Deep Learning with R
About the training
The aim of the training is to introduce the complex deep networks while making use of R. Training materials are prepared in a way which helps understand the idea and use of deep networks especially in case of solving problems connected with learning by using data in R. Practical examples and exercises in R will show you how to create networks and tune them to a given problem.

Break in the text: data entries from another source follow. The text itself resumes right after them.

Lemma inv_return st url id start due now : echo_inv (mkEcho st (Some (mkFlight url id start true)) due now) ->
  echo_inv (mkEcho (settleEcho id (now + ECHO_SLACK_MS) st) None due now).
Proof.
  intros [Hwf Hp _ Hw]. split; cbn [ew_state ew_flight ew_due ew_now] in *; [by apply settle_wf|done|done|].
  intros key. destruct (Hw key) as (ws & E & Hf & _). exists (map (settle_window id (now + ECHO_SLACK_MS)) ws).
  rewrite windows_settle, E. cbn. rewrite !app_nil_r. split; [done|]. split; [|done].
  apply (due_forall _ _ key) in Hp. clear E Hw. induction Hf as [|d w ds ws Hd _ IH]; [constructor|]. apply Forall_cons in Hp as [Ht Hp].
  constructor; [|by apply IH]. apply awaits_settle; [unfold ECHO_SLACK_MS; lia|done].
Qed.

Lemma inv_fail st url id start due now : echo_inv (mkEcho st (Some (mkFlight url id start false)) due now) ->
  echo_inv (mkEcho (forgetEcho url id st) None due now).
Proof.
  intros [Hwf Hp _ Hw]. cbn [ew_state ew_flight ew_due ew_now] in *. destruct (Hw (canonicalUrl url)) as (ws & E & Hf & Hids).
  cbn [open_call fl_stamped fl_url fl_id fl_start] in E. rewrite decide_True in E by done.
  assert (Forall (fun w' => rw_id w' <> id) ws) as Hne by (apply Forall_forall; intros w Hin; by apply (Hids _ w eq_refl)).
  assert (forgetEcho url id st = put_windows (canonicalUrl url) ws st) as -> by (rewrite (forget_splice url id st _ ws [] E eq_refl Hne); by rewrite app_nil_r).
  split; cbn [ew_state ew_flight ew_due ew_now]; [|done|done|].
  - apply put_wf; [done|]. intros w Hin. rewrite E. apply elem_of_app. by left.
  - intros key. rewrite windows_put by done. cbn [open_call]. case_decide as Hk.
    + subst key. exists ws. rewrite app_nil_r. by split_and!.
    + destruct (Hw key) as (ws' & E' & Hf' & _). cbn [open_call fl_stamped fl_url] in E'. rewrite decide_False in E' by done. by exists ws'.
Qed.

The advantage of using the method of deep learning is the ability to predict and classify complex, non-linear problems which very often occur during the work. Microsoft, Google, IBM, Twitter, Paypal, Facebook and other big companies have already noticed the importance of using deep learning and applied it to prepare better products and services for their users. This course enables you to join the elite group of Data Scientists who use all available technologies to solve bussiness problems.
Who is this training for?
Deep Learning methods are widely used in a number of branches ranging from medicine to marketing. If you are into data analysis and use machine learning to solve problems of forecasting, classifying, finding anomalies and many others then deep learning should be a next step in your career. Data Scientists, Data Analysts and researchers who seek to increase the number of useful tools and improve the results of building models should take a closer look at deep networks.
What will I learn?
- Understand the most important elements of machine learning that are helpful in understanding the deep learning
- Learn about the idea of deep learning and understand how these networks differ from ordinary neural networks
- Understand the deep network architecture and its most important components that play a big role in data analysis
- Learn how to use deep network architectures to solve problems such as forecasting, image recognition, classification, and anomaly detection
- Learn how to build and tune deep networks using a range of R packages and an R interface for external environments
- Try various deep network applications on numerous examples during exercises in R
- Introduction to deep learning
- The concept of Machine Learning (ML)
- Why we need deep learning?
- Basic problems of ML – forecasting, classification, segmentation, anomalies detection
- Learning and validating ML algorithms
- From logistic regression to neural network
- Neural network
- Biological inspirations to Neural network
- Neural Networks– Neuron, Perceptron and MLP(Multilayer Perceptron model)
- Learning MLP – backpropagation algorithm
- Activation functions – linear, sigmoid, Tanh, Softmax
- Loss functions appropriate to forecasting and classification
- Parameters – learning rate, regularization, momentum
- Applications of Neural Networks in R
- Basics of Deep Networks
- What is deep learning?
- Architecture of Deep Networks– Parameters, Layers, Activation Functions, Loss functions, Solvers
- Restricted Boltzman Machines (RBMs)
- Deep Networks Architectures
- Deep Belief Networks(DBN) – architecture, application
- Restricted Boltzmann Machines
- Convolutional Neural Network
- Recursive Neural Network
- Recurrent Neural Network
- Overview of libraries and interfaces available in R
- Neural networks MLP- nnet, neuralnet
- Deep learning networks – deepnet, darch, rnn, autoencoder
- Interfaces to Tensorflow, keras, h20
- Building deep network
- Choosing appropriate architecture to given problem
- Hybrid deep networks
- Learning network – appropriate R package, architecture definition
- Tuning network – initialization, activation functions, loss functions, optimization method
- Avoiding overfitting – detecting overfitting problems in deep networks, regularization
- Deep learning – solving common problems – with applications in R
- Image recognition – CNN
- Detecting anomalies with Autoencoders
- Forecasting time series with RNN
- Dimensionality reduction with Autoencoder
- Classification with RBM